## Stored data entries
--------

(** What the harvester, the policy and the last known location become. *)
Definition heard (e : Event (X := X)) (w : W) : H :=
  match e with
  | SetReport b =>
      if bool_decide (does_report_cell_and_wifi_ids (members w) = b) then harvester (members w)
      else exec (switch b) (harvester (members w))
  | Position src =>
      let r := TimeBased.verify_position (Engine.update_policy w) src in
      if Engine.optional_neq Pos.position_eq (Engine.last_known_location (Engine.updates w)) (Some r.1)
      then exec (harvester_report r.1) (harvester (members w)) else harvester (members w)
  | See x => exec (harvester_sees x) (harvester (members w))
  | _ => harvester (members w)
  end.
Definition policy_after (p : TimeBased.TimeBasedUpdatePolicy) (e : Event (X := X)) : TimeBased.TimeBasedUpdatePolicy :=
  match e with Position src => (TimeBased.verify_position p src).2 | _ => p end.
Definition location_after (p : TimeBased.TimeBasedUpdatePolicy) (l : option (Update Geometry.Position))
    (e : Event (X := X)) : option (Update Geometry.Position) :=
  match e with
  | Position src =>
      let r := TimeBased.verify_position p src in
      if Engine.optional_neq Pos.position_eq l (Some r.1) then Some r.1 else l
  | _ => l
  end.

Abbreviation location w := (Engine.last_known_location (Engine.updates w)).

(** The value of the property that the event sets. *)
Definition reads_back (e : Event (X := X)) (w : W) : Prop :=
  match e with
  | SetOnline b => is_online (members w) = b
  | SetReport b => does_report_cell_and_wifi_ids (members w) = b
  | SetSatellite b => does_satellite_based_positioning (members w) = b
  | _ => True
  end.

Record outcome (e : Event (X := X)) (w w' : W) : Prop := {
  out_sound : sound w';
  out_reads : reads_back e w';
  out_harvester : harvester (members w') = heard e w;
  out_policy : Engine.update_policy w' = policy_after (Engine.update_policy w) e;
  out_location : location w' = location_after (Engine.update_policy w) (location w) e
}.

Abbreviation does e bottom n := (step (S := S) (H := H) requirements reaction bottom n e).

--------

## TASK STATEMENT
From the line containing "out_sound : sound w';" to the last line above, repeat every line exactly and nothing else.

## RESPONSE TO THIS TASK
  out_sound : sound w';
  out_reads : reads_back e w';
  out_harvester : harvester (members w') = heard e w;
  out_policy : Engine.update_policy w' = policy_after (Engine.update_policy w) e;
  out_location : location w' = location_after (Engine.update_policy w) (location w) e
}.

Abbreviation does e bottom n := (step (S := S) (H := H) requirements reaction bottom n e).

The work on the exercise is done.